[Entries shown]

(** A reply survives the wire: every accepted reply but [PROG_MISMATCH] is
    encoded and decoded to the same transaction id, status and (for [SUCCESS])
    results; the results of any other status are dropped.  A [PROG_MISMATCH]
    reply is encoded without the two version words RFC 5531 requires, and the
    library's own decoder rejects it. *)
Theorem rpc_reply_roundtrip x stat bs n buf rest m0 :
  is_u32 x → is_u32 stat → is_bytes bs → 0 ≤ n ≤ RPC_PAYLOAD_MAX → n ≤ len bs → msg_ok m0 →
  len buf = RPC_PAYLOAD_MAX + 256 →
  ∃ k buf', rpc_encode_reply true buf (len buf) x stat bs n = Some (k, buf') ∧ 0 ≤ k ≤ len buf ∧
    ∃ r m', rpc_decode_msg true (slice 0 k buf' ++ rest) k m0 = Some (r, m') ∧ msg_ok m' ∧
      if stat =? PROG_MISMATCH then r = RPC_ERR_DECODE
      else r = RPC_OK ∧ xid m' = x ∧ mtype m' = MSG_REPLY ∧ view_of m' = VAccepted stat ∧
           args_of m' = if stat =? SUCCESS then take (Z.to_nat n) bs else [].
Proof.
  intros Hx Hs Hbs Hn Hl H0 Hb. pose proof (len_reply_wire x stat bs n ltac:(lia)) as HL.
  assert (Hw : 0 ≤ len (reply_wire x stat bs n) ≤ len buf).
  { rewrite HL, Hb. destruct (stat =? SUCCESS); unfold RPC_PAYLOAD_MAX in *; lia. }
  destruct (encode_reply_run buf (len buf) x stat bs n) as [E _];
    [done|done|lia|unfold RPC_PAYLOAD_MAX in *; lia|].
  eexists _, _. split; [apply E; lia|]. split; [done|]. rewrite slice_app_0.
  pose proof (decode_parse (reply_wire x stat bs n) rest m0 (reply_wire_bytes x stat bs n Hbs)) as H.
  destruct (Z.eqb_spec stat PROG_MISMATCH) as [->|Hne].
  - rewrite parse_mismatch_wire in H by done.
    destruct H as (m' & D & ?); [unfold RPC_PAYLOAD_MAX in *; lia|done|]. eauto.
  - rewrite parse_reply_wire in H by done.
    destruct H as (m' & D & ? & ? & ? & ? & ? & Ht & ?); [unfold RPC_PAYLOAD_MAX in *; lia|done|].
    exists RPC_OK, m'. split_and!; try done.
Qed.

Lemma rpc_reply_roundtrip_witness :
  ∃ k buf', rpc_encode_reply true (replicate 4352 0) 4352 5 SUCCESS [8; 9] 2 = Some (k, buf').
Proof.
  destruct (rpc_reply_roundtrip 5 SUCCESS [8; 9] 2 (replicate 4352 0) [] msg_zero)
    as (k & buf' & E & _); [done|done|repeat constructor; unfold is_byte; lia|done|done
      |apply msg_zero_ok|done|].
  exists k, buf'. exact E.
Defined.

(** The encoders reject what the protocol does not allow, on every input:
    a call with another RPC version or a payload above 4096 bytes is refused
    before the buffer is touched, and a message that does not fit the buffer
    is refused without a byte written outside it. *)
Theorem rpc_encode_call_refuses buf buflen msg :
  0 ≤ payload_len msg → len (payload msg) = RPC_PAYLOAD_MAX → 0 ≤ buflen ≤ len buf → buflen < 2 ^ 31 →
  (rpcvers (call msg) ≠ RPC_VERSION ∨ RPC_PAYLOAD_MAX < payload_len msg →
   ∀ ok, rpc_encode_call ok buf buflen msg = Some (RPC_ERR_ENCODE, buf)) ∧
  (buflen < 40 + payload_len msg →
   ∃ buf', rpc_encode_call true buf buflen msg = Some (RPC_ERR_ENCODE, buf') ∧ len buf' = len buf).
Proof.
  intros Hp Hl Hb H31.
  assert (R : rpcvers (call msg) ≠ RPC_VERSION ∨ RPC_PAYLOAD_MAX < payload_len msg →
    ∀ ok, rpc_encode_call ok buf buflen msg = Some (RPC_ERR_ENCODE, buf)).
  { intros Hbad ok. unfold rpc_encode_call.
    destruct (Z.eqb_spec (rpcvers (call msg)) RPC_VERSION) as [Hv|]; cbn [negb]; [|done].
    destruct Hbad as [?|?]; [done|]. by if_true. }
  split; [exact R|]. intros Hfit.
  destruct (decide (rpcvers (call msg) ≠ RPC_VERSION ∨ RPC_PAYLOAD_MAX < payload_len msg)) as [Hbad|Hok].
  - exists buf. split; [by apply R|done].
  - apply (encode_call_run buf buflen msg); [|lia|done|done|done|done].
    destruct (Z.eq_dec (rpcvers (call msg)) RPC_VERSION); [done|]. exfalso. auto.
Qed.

[/Entries shown]
[Entries shown]

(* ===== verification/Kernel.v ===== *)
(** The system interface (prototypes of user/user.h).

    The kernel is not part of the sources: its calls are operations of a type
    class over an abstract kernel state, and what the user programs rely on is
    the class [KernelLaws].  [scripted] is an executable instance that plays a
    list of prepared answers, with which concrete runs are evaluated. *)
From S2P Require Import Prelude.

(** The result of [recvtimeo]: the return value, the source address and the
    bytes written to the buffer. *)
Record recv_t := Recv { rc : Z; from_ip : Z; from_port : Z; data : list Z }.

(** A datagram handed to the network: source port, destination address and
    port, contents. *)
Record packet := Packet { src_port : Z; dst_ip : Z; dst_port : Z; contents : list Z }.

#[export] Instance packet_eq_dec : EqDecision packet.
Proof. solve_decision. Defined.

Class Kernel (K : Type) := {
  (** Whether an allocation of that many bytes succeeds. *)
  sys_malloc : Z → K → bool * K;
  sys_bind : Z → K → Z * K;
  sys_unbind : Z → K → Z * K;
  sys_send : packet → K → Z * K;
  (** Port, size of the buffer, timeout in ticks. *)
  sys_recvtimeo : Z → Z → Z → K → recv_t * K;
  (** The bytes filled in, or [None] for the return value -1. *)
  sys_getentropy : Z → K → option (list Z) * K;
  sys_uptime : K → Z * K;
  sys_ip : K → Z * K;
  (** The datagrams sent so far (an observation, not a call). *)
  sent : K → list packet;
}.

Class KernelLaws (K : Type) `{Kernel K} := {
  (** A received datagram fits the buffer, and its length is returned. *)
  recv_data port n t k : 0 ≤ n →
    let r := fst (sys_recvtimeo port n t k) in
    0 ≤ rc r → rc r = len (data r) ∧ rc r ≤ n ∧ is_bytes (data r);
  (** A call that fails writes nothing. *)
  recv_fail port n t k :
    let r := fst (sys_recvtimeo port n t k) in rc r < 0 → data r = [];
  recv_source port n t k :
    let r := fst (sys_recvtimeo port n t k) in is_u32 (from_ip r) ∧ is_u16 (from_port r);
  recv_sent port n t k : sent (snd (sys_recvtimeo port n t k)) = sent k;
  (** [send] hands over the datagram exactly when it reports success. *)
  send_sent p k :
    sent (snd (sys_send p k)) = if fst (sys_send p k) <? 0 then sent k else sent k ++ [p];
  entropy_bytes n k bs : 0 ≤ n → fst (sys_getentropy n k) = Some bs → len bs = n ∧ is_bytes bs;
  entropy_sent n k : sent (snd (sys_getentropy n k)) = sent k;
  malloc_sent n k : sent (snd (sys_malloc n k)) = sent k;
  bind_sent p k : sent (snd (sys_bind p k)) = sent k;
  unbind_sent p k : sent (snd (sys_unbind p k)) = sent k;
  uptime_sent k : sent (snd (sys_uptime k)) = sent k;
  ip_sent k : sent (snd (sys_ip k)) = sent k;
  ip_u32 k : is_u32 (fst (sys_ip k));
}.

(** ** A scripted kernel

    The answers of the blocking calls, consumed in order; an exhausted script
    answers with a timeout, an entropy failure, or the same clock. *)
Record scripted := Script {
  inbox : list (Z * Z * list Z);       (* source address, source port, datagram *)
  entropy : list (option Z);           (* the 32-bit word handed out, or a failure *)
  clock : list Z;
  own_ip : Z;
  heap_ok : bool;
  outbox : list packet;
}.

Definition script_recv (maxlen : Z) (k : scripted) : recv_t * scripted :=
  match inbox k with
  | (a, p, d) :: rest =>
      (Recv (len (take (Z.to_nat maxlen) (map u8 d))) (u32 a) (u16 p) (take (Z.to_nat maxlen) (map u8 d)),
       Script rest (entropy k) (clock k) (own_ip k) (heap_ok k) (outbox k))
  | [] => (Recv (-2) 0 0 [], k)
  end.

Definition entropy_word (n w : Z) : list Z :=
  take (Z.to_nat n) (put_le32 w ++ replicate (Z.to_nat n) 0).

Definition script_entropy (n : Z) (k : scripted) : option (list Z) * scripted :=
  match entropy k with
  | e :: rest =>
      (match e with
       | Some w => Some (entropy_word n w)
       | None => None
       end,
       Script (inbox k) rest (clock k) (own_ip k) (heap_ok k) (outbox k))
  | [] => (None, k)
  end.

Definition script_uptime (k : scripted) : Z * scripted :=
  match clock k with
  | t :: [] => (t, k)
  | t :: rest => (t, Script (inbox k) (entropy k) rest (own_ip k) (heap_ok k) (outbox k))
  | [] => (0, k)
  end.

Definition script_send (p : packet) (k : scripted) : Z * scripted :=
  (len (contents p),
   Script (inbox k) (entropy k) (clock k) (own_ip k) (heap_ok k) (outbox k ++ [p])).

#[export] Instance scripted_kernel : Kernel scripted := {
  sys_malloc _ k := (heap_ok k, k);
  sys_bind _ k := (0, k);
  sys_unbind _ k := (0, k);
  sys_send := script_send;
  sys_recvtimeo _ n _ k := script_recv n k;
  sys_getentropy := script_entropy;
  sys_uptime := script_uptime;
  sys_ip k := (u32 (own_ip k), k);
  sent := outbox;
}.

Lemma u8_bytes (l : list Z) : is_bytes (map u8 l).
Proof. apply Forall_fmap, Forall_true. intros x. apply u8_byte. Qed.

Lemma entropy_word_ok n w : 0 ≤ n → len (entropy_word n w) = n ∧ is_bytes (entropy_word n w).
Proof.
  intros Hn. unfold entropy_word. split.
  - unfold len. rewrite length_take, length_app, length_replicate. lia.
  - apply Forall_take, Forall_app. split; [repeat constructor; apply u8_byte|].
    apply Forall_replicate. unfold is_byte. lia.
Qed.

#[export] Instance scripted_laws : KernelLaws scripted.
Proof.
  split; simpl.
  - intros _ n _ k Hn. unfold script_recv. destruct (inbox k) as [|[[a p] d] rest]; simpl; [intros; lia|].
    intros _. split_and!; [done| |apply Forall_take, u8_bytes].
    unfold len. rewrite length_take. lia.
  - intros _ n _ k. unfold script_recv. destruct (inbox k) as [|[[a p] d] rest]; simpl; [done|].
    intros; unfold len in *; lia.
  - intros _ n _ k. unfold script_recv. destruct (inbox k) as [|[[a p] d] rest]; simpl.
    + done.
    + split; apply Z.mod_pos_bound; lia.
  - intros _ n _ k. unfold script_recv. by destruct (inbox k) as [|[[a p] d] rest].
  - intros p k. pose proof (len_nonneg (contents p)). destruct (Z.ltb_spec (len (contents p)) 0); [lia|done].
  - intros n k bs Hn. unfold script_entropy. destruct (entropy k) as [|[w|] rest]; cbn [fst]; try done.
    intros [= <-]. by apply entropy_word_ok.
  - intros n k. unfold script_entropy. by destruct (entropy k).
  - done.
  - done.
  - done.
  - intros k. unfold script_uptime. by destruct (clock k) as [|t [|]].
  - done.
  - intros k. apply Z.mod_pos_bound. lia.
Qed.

[/Entries shown]

▶ _What you are asked to do_
Working from the records above, write out verbatim only the lines from the line containing "Record scripted := Script" through the line containing "Proof. apply Forall_fmap, Forall_true.".

▶ _Response to this exercise_
Record scripted := Script {
  inbox : list (Z * Z * list Z);       (* source address, source port, datagram *)
  entropy : list (option Z);           (* the 32-bit word handed out, or a failure *)
  clock : list Z;
  own_ip : Z;
  heap_ok : bool;
  outbox : list packet;
}.

Definition script_recv (maxlen : Z) (k : scripted) : recv_t * scripted :=
  match inbox k with
  | (a, p, d) :: rest =>
      (Recv (len (take (Z.to_nat maxlen) (map u8 d))) (u32 a) (u16 p) (take (Z.to_nat maxlen) (map u8 d)),
       Script rest (entropy k) (clock k) (own_ip k) (heap_ok k) (outbox k))
  | [] => (Recv (-2) 0 0 [], k)
  end.

Definition entropy_word (n w : Z) : list Z :=
  take (Z.to_nat n) (put_le32 w ++ replicate (Z.to_nat n) 0).

Definition script_entropy (n : Z) (k : scripted) : option (list Z) * scripted :=
  match entropy k with
  | e :: rest =>
      (match e with
       | Some w => Some (entropy_word n w)
       | None => None
       end,
       Script (inbox k) rest (clock k) (own_ip k) (heap_ok k) (outbox k))
  | [] => (None, k)
  end.

Definition script_uptime (k : scripted) : Z * scripted :=
  match clock k with
  | t :: [] => (t, k)
  | t :: rest => (t, Script (inbox k) (entropy k) rest (own_ip k) (heap_ok k) (outbox k))
  | [] => (0, k)
  end.

Definition script_send (p : packet) (k : scripted) : Z * scripted :=
  (len (contents p),
   Script (inbox k) (entropy k) (clock k) (own_ip k) (heap_ok k) (outbox k ++ [p])).

#[export] Instance scripted_kernel : Kernel scripted := {
  sys_malloc _ k := (heap_ok k, k);
  sys_bind _ k := (0, k);
  sys_unbind _ k := (0, k);
  sys_send := script_send;
  sys_recvtimeo _ n _ k := script_recv n k;
  sys_getentropy := script_entropy;
  sys_uptime := script_uptime;
  sys_ip k := (u32 (own_ip k), k);
  sent := outbox;
}.

Lemma u8_bytes (l : list Z) : is_bytes (map u8 l).
Proof. apply Forall_fmap, Forall_true. intros x. apply u8_byte. Qed.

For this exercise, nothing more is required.